__Task details__:
Once the line with "split | case_match]." is found in the entries below, repeat it and each following line exactly, up to and including the line with "Proof. intros H.". Add no other lines.

====== Records for the exercise ======

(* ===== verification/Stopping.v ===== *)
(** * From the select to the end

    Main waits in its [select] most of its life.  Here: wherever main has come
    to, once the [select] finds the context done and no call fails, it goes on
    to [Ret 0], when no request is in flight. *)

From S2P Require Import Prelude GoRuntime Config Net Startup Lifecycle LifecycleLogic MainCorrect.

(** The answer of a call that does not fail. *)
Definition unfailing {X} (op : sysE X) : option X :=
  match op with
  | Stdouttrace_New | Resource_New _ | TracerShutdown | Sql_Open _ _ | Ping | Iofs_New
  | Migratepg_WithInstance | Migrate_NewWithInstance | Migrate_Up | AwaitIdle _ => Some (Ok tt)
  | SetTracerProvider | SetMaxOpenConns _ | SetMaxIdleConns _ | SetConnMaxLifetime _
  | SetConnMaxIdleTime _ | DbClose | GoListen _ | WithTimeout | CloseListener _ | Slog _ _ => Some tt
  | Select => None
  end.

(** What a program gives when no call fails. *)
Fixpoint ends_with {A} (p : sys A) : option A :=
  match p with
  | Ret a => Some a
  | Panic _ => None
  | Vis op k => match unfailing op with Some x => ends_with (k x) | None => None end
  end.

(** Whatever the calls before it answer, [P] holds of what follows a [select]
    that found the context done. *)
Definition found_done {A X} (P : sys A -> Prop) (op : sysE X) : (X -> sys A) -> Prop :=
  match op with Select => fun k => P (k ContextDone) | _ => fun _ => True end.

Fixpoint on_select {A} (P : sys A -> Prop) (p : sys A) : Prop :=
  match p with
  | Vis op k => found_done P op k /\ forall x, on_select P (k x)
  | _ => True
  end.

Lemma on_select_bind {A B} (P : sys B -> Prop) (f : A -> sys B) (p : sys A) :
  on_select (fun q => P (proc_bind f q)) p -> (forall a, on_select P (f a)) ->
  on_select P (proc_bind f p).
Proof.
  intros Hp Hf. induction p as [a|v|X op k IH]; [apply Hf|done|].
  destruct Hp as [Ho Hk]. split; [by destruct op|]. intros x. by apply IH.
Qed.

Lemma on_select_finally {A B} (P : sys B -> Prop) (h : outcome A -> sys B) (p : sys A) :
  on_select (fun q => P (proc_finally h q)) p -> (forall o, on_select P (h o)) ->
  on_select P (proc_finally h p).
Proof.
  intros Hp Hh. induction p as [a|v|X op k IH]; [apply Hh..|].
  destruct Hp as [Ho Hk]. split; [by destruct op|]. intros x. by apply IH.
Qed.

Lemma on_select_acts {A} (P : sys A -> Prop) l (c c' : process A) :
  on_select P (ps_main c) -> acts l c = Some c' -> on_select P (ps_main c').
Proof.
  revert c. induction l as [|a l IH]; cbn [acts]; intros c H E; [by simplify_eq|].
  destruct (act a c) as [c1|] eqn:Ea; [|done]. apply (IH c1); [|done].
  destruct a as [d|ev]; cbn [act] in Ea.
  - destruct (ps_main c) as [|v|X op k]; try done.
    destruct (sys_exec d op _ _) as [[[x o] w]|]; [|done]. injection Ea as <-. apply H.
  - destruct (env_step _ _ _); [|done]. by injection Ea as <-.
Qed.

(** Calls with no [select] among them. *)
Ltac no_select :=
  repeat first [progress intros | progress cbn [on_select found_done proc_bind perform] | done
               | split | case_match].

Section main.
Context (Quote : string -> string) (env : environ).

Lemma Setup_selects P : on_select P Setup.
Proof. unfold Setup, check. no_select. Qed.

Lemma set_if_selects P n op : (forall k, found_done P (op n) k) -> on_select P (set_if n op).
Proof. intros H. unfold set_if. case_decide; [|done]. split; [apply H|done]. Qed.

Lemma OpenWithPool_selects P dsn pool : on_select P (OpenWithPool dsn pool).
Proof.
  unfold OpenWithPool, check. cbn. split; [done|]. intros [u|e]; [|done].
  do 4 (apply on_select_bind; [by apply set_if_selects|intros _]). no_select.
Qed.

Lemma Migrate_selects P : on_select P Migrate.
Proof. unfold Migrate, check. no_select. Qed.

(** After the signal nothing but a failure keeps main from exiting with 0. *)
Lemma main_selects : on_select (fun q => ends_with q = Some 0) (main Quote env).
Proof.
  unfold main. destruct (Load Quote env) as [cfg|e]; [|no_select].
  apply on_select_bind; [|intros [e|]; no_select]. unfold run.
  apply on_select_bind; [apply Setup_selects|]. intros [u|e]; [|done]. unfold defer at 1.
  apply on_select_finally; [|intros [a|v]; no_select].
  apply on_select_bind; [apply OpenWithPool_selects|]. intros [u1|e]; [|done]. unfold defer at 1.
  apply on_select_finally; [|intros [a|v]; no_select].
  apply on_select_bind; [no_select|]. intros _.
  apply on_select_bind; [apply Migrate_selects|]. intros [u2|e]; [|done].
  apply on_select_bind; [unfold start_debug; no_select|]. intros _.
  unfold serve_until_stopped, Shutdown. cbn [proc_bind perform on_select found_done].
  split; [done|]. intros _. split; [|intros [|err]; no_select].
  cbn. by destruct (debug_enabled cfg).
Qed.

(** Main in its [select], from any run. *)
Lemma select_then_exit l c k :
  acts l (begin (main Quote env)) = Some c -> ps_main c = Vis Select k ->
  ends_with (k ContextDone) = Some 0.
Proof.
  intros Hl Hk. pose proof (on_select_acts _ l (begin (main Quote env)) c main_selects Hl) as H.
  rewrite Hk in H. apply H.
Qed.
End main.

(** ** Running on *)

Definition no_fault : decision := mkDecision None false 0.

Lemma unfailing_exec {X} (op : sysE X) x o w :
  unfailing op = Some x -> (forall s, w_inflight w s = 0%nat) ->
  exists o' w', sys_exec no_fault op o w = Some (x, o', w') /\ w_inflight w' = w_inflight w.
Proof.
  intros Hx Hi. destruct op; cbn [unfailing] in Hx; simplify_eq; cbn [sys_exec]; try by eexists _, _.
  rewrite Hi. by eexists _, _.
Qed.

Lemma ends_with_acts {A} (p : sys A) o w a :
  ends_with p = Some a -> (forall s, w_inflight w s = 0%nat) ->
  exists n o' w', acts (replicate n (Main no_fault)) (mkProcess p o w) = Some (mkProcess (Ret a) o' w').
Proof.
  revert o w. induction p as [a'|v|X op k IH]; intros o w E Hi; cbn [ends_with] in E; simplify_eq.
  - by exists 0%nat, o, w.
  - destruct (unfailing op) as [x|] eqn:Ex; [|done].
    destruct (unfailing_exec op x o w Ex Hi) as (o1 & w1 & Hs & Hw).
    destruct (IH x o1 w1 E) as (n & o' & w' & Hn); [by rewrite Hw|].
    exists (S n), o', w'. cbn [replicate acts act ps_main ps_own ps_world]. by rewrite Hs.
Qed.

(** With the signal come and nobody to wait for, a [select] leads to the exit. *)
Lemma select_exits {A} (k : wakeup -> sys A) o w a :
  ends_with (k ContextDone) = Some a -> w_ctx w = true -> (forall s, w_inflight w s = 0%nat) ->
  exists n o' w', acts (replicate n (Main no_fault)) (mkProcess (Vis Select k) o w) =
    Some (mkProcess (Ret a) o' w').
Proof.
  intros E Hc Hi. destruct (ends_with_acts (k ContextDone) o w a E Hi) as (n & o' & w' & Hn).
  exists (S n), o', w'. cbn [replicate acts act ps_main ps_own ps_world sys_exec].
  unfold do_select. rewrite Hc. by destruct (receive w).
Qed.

======

__Result of this exercise__:
               | split | case_match].

Section main.
Context (Quote : string -> string) (env : environ).

Lemma Setup_selects P : on_select P Setup.
Proof. unfold Setup, check. no_select. Qed.

Lemma set_if_selects P n op : (forall k, found_done P (op n) k) -> on_select P (set_if n op).
Proof. intros H. unfold set_if. case_decide; [|done]. split; [apply H|done]. Qed.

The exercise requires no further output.